Instructions to follow:
Locate each line below that includes "mreturn" and reproduce it.
Segment Start: Record extracts
Lemma step_atom s O a b w hd sp : visited s O a b → empty_block c0 G w hd → ∃ s1, item_step w sp s = inr (s1, Next_item) ∧ visited s1 O a b ∧ grows (out s) (out s1) (atom_bytes hd) ∧ extern_stacks s1 = extern_stacks s.
Proof.
  intros Hv Ha. destruct (emit_visited (atom_bytes hd) s O a b Hv) as (s1 & E & V & Hg & Hs & _). exists s1. split_and!; [|done..]. pose proof (marked_atom _ _ _ _ (x_marked _ _ _ _ Hv) (x_nodes _ _ _ _ Hv) Ha) as Hhd.
  rewrite (block_start s O a b w sp hd Hv); [|unfold Is_long; pose proof (a_block _ _ _ _ Ha) as Hb; unfold Is_block in Hb; by rewrite Hb|apply (a_area _ _ _ _ Ha)|done|apply (a_tag _ _ _ _ Ha)]. rewrite (a_size _ _ _ _ Ha), write_atom_eq. cbn [Z.eqb]. erewrite mbnd_eq; [|exact E]. done.
Qed.

Lemma step_shared s O a b w k n sp : visited s O a b → G !! w = Some n → O !! k = Some w → Z.of_nat (length O) < 2 ^ 40 →
  ∃ s1, item_step w sp s = inr (s1, Next_item) ∧ visited s1 O a b ∧ grows (out s) (out s1) (shared_bytes (Z.of_nat (length O) - Z.of_nat k)) ∧ extern_stacks s1 = extern_stacks s.
Proof.
  intros Hv Hn Hk Hlen. pose proof (g_node _ _ HG w n Hn) as Ho. destruct (emit_visited (shared_bytes (Z.of_nat (length O) - Z.of_nat k)) s O a b Hv) as (s1 & E & V & Hg & Hs & _). exists s1. split_and!; [|done..]. destruct (k_seen _ _ (x_marked _ _ _ _ Hv) k w n Hk Hn) as [Hhd Hf]. destruct (Bluehd_spec (nd_hd n) (n_hd _ _ _ _ Ho)) as (_ & B1 & B2 & B3). apply lookup_lt_Some in Hk as Hlt.
  rewrite (block_start s O a b w sp _ Hv (aligned_block w (n_aligned _ _ _ _ Ho)) (n_area _ _ _ _ Ho) Hhd) by (rewrite B2; apply (node_tags w n Hn)). pose proof (n_size _ _ _ _ Ho) as Hz. unfold wosize in Hz. rewrite B1, (proj2 (Z.eqb_neq _ _)) by lia. rewrite B3, Z.eqb_refl.
  erewrite mbnd_eq; [|apply lift_ld; unfold Field; rewrite Z.mul_0_r, Z.add_0_r; exact Hf]. erewrite mbnd_eq; [|reflexivity]. rewrite (x_counter _ _ _ _ Hv), u64_small by lia_w. rewrite write_shared_eq. erewrite mbnd_eq; [|exact E]. done.
Qed.

(** A block that has not been visited. *)
Lemma fresh_start s O a b w n sp : visited s O a b → G !! w = Some n → w ∉ O → words (cx s) !! (w - 8) = Some (nd_hd n) ∧
  item_step w sp s = (if node_tag n =? String_tag then write_string malloc oom w ;;; mreturn Next_item
    else if node_tag n =? Double_tag then write_double malloc oom w ;;; mreturn Next_item
    else if node_tag n =? Double_array_tag then write_double_array malloc oom w ;;; mreturn Next_item
    else write_block_header malloc oom (node_tag n) (wosize n) (nd_hd n) ;;; add_sizes (1 + wosize n) (1 + wosize n) ;;; let* field0 := lift (ld (Field w 0)) in extern_record_location_r malloc oom w ;;; let* sp := push_fields malloc oom sp w (wosize n) in mreturn (Continue field0 sp)) s.
Proof.
  intros Hv Hn Hw. pose proof (g_node _ _ HG w n Hn) as Ho. pose proof (n_size _ _ _ _ Ho) as Hz. assert (words (cx s) !! (w - 8) = Some (nd_hd n)) as Hhd by (rewrite (marked_node _ O w n _ (x_marked _ _ _ _ Hv) (x_nodes _ _ _ _ Hv)) by (auto; lia); apply (n_header _ _ _ _ Ho)). split; [done|]. destruct (node_tags w n Hn) as (T1 & T2 & T3 & T4).
  rewrite (block_start s O a b w sp _ Hv (aligned_block w (n_aligned _ _ _ _ Ho)) (n_area _ _ _ _ Ho) Hhd T1). unfold wosize, node_tag in *. rewrite (proj2 (Z.eqb_neq (Wosize_hd _) 0)) by lia. rewrite (proj2 (Z.eqb_neq (Color_hd _) _) (n_color _ _ _ _ Ho)). rewrite (proj2 (Z.eqb_neq _ _) T2), (proj2 (Z.eqb_neq _ _) T3), (proj2 (Z.eqb_neq _ _) T4). done.
Qed.

Lemma fresh_bytes s O a b w n l : visited s O a b → G !! w = Some n → w ∉ O → Z.of_nat (length l) <= 8 * wosize n → bytes_at (words c0) w l → bytes_at (words (cx s)) w l.
Proof. intros Hv Hn Hw Hl. apply bytes_at_same. intros x Hx. apply (marked_node _ O w n _ (x_marked _ _ _ _ Hv) (x_nodes _ _ _ _ Hv) Hn); [by left|lia]. Qed.

Lemma writeblock_run s O a b v l len : visited s O a b → bytes_at (words (cx s)) v l → len = Z.of_nat (length l) → ∃ s1, writeblock_r malloc oom v len s = inr (s1, tt) ∧ visited s1 O a b ∧ grows (out s) (out s1) l ∧ extern_stacks s1 = extern_stacks s ∧ cx s1 = cx s.
Proof.
  intros Hv Hb ->. destruct (emit_visited l s O a b Hv) as (s1 & E & R). exists s1. split; [|done]. unfold writeblock_r. rewrite Nat2Z.id. erewrite mbnd_eq; [|rewrite (lift_run _ s (cx s) l); [by rewrite set_cx_same|by apply ldbs_eq]]. done.
Qed.

Lemma step_string s O a b w n l sp : visited s O a b → G !! w = Some n → w ∉ O → nd_content n = Bytes l → Z.of_nat (length O) < 2 ^ 30 → 0 <= a < 2 ^ 30 → 0 <= b < 2 ^ 30 → wosize n < 2 ^ 30 →
  ∃ s1 x, item_step w sp s = inr (s1, Next_item) ∧ visited s1 (O ++ [w]) (a + x) (b + (1 + wosize n)) ∧ 0 <= x <= 2 * (1 + wosize n) ∧ grows (out s) (out s1) (str_bytes l) ∧ extern_stacks s1 = extern_stacks s.
Proof.
  intros Hv Hn Hw Hl HO Ha Hb Hsm. destruct (fresh_start s O a b w n sp Hv Hn Hw) as [Hhd Hstart]. pose proof (g_node _ _ HG w n Hn) as Ho. pose proof (n_content _ _ _ _ Ho) as Hc. unfold content_ok in Hc. rewrite Hl in Hc. destruct Hc as [Ht Hstr]. destruct (string_header _ _ _ Hstr) as (hd & E1 & Hsz). rewrite (n_header _ _ _ _ Ho) in E1. injection E1 as <-. fold (wosize n) in Hsz. set (len := Z.of_nat (length l)) in *.
  assert (is_string (words (cx s)) w l) as Hstr'.
  { destruct Hstr as [S1 S2 S3 S4 S5]. split; [done|exists (nd_hd n); done|done| |done]. apply (fresh_bytes s O a b w n _ Hv Hn Hw); [|done]. rewrite padding_length. fold len. rewrite <- Hsz. pose proof (n_size _ _ _ _ Ho). lia. }
  assert (bytes_at (words (cx s)) w l) as Hbytes by (pose proof (string_bytes _ _ _ Hstr') as Hsb; apply bytes_at_app in Hsb; apply Hsb).
  set (pre := if len <? 32 then [32 + len] else if len <? 256 then [CODE_STRING8; low8 len] else CODE_STRING32 :: be32 len). destruct (emit_visited pre s O a b Hv) as (s1 & M1 & V1 & G1 & K1 & C1).
  destruct (writeblock_run s1 O a b w l len V1 ltac:(by rewrite C1) eq_refl) as (s2 & M2 & V2 & G2 & K2 & C2). assert (0 <= 1 + (len + 4) / 4 <= 2 * (1 + wosize n)) as Hx by (rewrite Hsz; unfold len; Z.to_euclidean_division_equations; lia).
  destruct (add_sizes_run s2 O a b (1 + (len + 4) / 4) (1 + (len + 8) / 8) V2 ltac:(lia) ltac:(lia)) as (s3 & M3 & V3 & G3 & K3 & C3). destruct (record_run s3 O _ _ w n V3 Hn Hw ltac:(lia)) as (s4 & M4 & V4 & G4 & K4). rewrite <- Hsz in V4. exists s4, (1 + (len + 4) / 4). split_and!; [|done|lia|lia| |congruence].
  - rewrite Hstart, Ht. change (String_tag =? String_tag) with true. cbn iota. erewrite mbnd_eq; [reflexivity|]. unfold write_string. erewrite mbnd_eq; [|rewrite (lift_run _ s (cx s) len); [by rewrite set_cx_same|by apply string_length_eq]].
    assert ((if len <? 32 then Write malloc oom (PREFIX_SMALL_STRING + len) else if len <? 256 then writecode8_r malloc oom CODE_STRING8 len else writecode32_r malloc oom CODE_STRING32 len) = emit_bytes malloc oom pre) as ->.
    { unfold pre, Write, writecode8_r, writecode32_r, PREFIX_SMALL_STRING. destruct (Z.ltb_spec len 32); [rewrite low8_small by (unfold len in *; lia); done|by destruct (len <? 256)]. }
    erewrite mbnd_eq; [|exact M1]. erewrite mbnd_eq; [|exact M2]. erewrite mbnd_eq; [|exact M3]. exact M4.
  - rewrite G4, G3. unfold str_bytes. fold len pre. by eapply grows_trans.
Qed.

Lemma step_doubles s O a b w n l sp : visited s O a b → G !! w = Some n → w ∉ O → nd_content n = Doubles l → Z.of_nat (length O) < 2 ^ 30 → 0 <= a < 2 ^ 30 → 0 <= b < 2 ^ 30 → wosize n < 2 ^ 30 →
  ∃ s1 x, item_step w sp s = inr (s1, Next_item) ∧ visited s1 (O ++ [w]) (a + x) (b + (1 + wosize n)) ∧ 0 <= x <= 2 * (1 + wosize n) ∧ grows (out s) (out s1) (dbl_bytes (node_tag n) l) ∧ extern_stacks s1 = extern_stacks s.
Proof.
  intros Hv Hn Hw Hl HO Ha Hb Hsm. destruct (fresh_start s O a b w n sp Hv Hn Hw) as [Hhd Hstart]. pose proof (g_node _ _ HG w n Hn) as Ho. pose proof (n_size _ _ _ _ Ho) as Hz. pose proof (n_content _ _ _ _ Ho) as Hc. unfold content_ok in Hc. rewrite Hl in Hc. destruct Hc as (Ht & Hbytes & Hlen & _). pose proof (fresh_bytes s O a b w n l Hv Hn Hw ltac:(lia) Hbytes) as Hbytes'.
  set (pre := if node_tag n =? Double_tag then [CODE_DOUBLE_LITTLE] else if wosize n <? 256 then [CODE_DOUBLE_ARRAY8_LITTLE; low8 (wosize n)] else CODE_DOUBLE_ARRAY32_LITTLE :: be32 (wosize n)). destruct (emit_visited pre s O a b Hv) as (s1 & M1 & V1 & G1 & K1 & C1).
  destruct (writeblock_run s1 O a b w l (wosize n * 8) V1 ltac:(by rewrite C1) ltac:(lia)) as (s2 & M2 & V2 & G2 & K2 & C2). destruct (add_sizes_run s2 O a b (1 + wosize n * 2) (1 + wosize n) V2 ltac:(lia) ltac:(lia)) as (s3 & M3 & V3 & G3 & K3 & C3). destruct (record_run s3 O _ _ w n V3 Hn Hw ltac:(lia)) as (s4 & M4 & V4 & G4 & K4).
  exists s4, (1 + wosize n * 2). split_and!; [|done|lia|lia| |congruence].
  - rewrite Hstart. destruct Ht as [[Ht Hw1]|Ht]; rewrite Ht; unfold pre in M1; rewrite Ht in M1.
    + change (Double_tag =? String_tag) with false. change (Double_tag =? Double_tag) with true in *. cbn iota in *. rewrite Hw1 in *. erewrite mbnd_eq; [reflexivity|]. unfold write_double. erewrite mbnd_eq; [|exact M1]. erewrite mbnd_eq; [|exact M2]. erewrite mbnd_eq; [|exact M3]. exact M4.
    + change (Double_array_tag =? String_tag) with false. change (Double_array_tag =? Double_tag) with false in *. change (Double_array_tag =? Double_array_tag) with true. cbn iota in *. erewrite mbnd_eq; [reflexivity|]. unfold write_double_array. erewrite mbnd_eq; [|rewrite (lift_run _ s (cx s) (wosize n)); [by rewrite set_cx_same|unfold Wosize_val; erewrite mbnd_eq; [|unfold ld, Hd_val; rewrite Hhd; reflexivity]; done]].
      cbv zeta. unfold Double_wosize. rewrite Z.div_1_r. erewrite (mbnd_eq _ _ s s1 tt); [|rewrite <- M1; unfold writecode8_r, writecode32_r; by destruct (wosize n <? 256)]. erewrite mbnd_eq; [|exact M2]. erewrite mbnd_eq; [|exact M3]. exact M4.
  - rewrite G4, G3. unfold dbl_bytes. rewrite Hlen, (Z.mul_comm 8), Z.div_mul by lia. fold pre. by eapply grows_trans.
Qed.

Lemma step_block s O a b w n ws sp its : visited s O a b → G !! w = Some n → w ∉ O → nd_content n = Fields ws → Z.of_nat (length O) < 2 ^ 30 → 0 <= a < 2 ^ 30 → 0 <= b < 2 ^ 30 → wosize n < 2 ^ 30 → stack_rep (extern_stacks s) sp its → Z.of_nat (length its) < 2 ^ 25 →
  ∃ s1 sp1 f0, item_step w sp s = inr (s1, Continue f0 sp1) ∧ ws !! 0%nat = Some f0 ∧ visited s1 (O ++ [w]) (a + (1 + wosize n)) (b + (1 + wosize n)) ∧ grows (out s) (out s1) (header_bytes (nd_hd n)) ∧
    stack_rep (extern_stacks s1) sp1 ((if 1 <? wosize n then [XItem (w + 8) (wosize n - 1)] else []) ++ its).
Proof.
  intros Hv Hn Hw Hl HO Ha Hb Hsm Hrep Hits. destruct (fresh_start s O a b w n sp Hv Hn Hw) as [Hhd Hstart]. pose proof (g_node _ _ HG w n Hn) as Ho. pose proof (n_size _ _ _ _ Ho) as Hz. pose proof (n_content _ _ _ _ Ho) as Hc. unfold content_ok in Hc. rewrite Hl in Hc. destruct Hc as (Ht & Hlen & Hseg & _). destruct ws as [|f0 ws]; [cbn in Hlen; lia|]. destruct Hseg as [Hf0 _].
  destruct (emit_visited (header_bytes (nd_hd n)) s O a b Hv) as (s1 & M1 & V1 & G1 & K1 & C1). destruct (add_sizes_run s1 O a b (1 + wosize n) (1 + wosize n) V1 ltac:(lia) ltac:(lia)) as (s2 & M2 & V2 & G2 & K2 & C2).
  assert (words (cx s2) !! w = Some f0) as Hf by (rewrite (marked_node _ O w n _ (x_marked _ _ _ _ V2) (x_nodes _ _ _ _ V2) Hn) by (auto; lia); done). destruct (record_run s2 O _ _ w n V2 Hn Hw ltac:(lia)) as (s3 & M3 & V3 & G3 & K3).
  assert (∃ x1 sp1, push_fields malloc oom sp w (wosize n) s3 = inr (set_stacks x1 s3, sp1) ∧ stack_rep x1 sp1 ((if 1 <? wosize n then [XItem (w + 8) (wosize n - 1)] else []) ++ its)) as (x1 & sp1 & M4 & R4).
  { assert (stack_rep (extern_stacks s3) sp its) as Hrep3 by (by rewrite K3, K2, K1). destruct (Z.ltb_spec 1 (wosize n)) as [H1|H1]; [by apply push_fields_run|]. exists (extern_stacks s3), sp. split; [|done]. unfold push_fields. rewrite (proj2 (Z.ltb_ge _ _) H1). by destruct s3. }
  exists (set_stacks x1 s3), sp1, f0. split_and!; [|done|by apply visited_stacks|cbn; by rewrite G3, G2|done].
  rewrite Hstart. unfold Closure_tag, String_tag, Double_tag, Double_array_tag in *. rewrite !(proj2 (Z.eqb_neq (node_tag n) _)) by lia. unfold node_tag at 1, wosize at 1. rewrite write_header_eq by apply (n_hd _ _ _ _ Ho). erewrite mbnd_eq; [|exact M1]. erewrite mbnd_eq; [|exact M2]. erewrite mbnd_eq; [|apply lift_ld; unfold Field; rewrite Z.mul_0_r, Z.add_0_r; exact Hf]. erewrite mbnd_eq; [|exact M3]. erewrite mbnd_eq; [|exact M4]. done.
Qed.

(** *** The loop *)

Notation xloop := (extern_loop malloc oom md5_block Custom_ops_val).
Notation tot := (tot G).
Notation contents := (contents G v0).

(** The address of a field that is still to be written. *)
Definition pending (O : list Z) (x : Z) (c : slot) : Prop :=
  ∃ k i v n ws, c = Cell k i ∧ O !! k = Some v ∧ G !! v = Some n ∧ nd_content n = Fields ws ∧ x = v + 8 * Z.of_nat i ∧ (1 <= i < length ws)%nat.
Segment End: Record extracts
Result:
  item_step w sp s = (if node_tag n =? String_tag then write_string malloc oom w ;;; mreturn Next_item
    else if node_tag n =? Double_tag then write_double malloc oom w ;;; mreturn Next_item
    else if node_tag n =? Double_array_tag then write_double_array malloc oom w ;;; mreturn Next_item
    else write_block_header malloc oom (node_tag n) (wosize n) (nd_hd n) ;;; add_sizes (1 + wosize n) (1 + wosize n) ;;; let* field0 := lift (ld (Field w 0)) in extern_record_location_r malloc oom w ;;; let* sp := push_fields malloc oom sp w (wosize n) in mreturn (Continue field0 sp)) s.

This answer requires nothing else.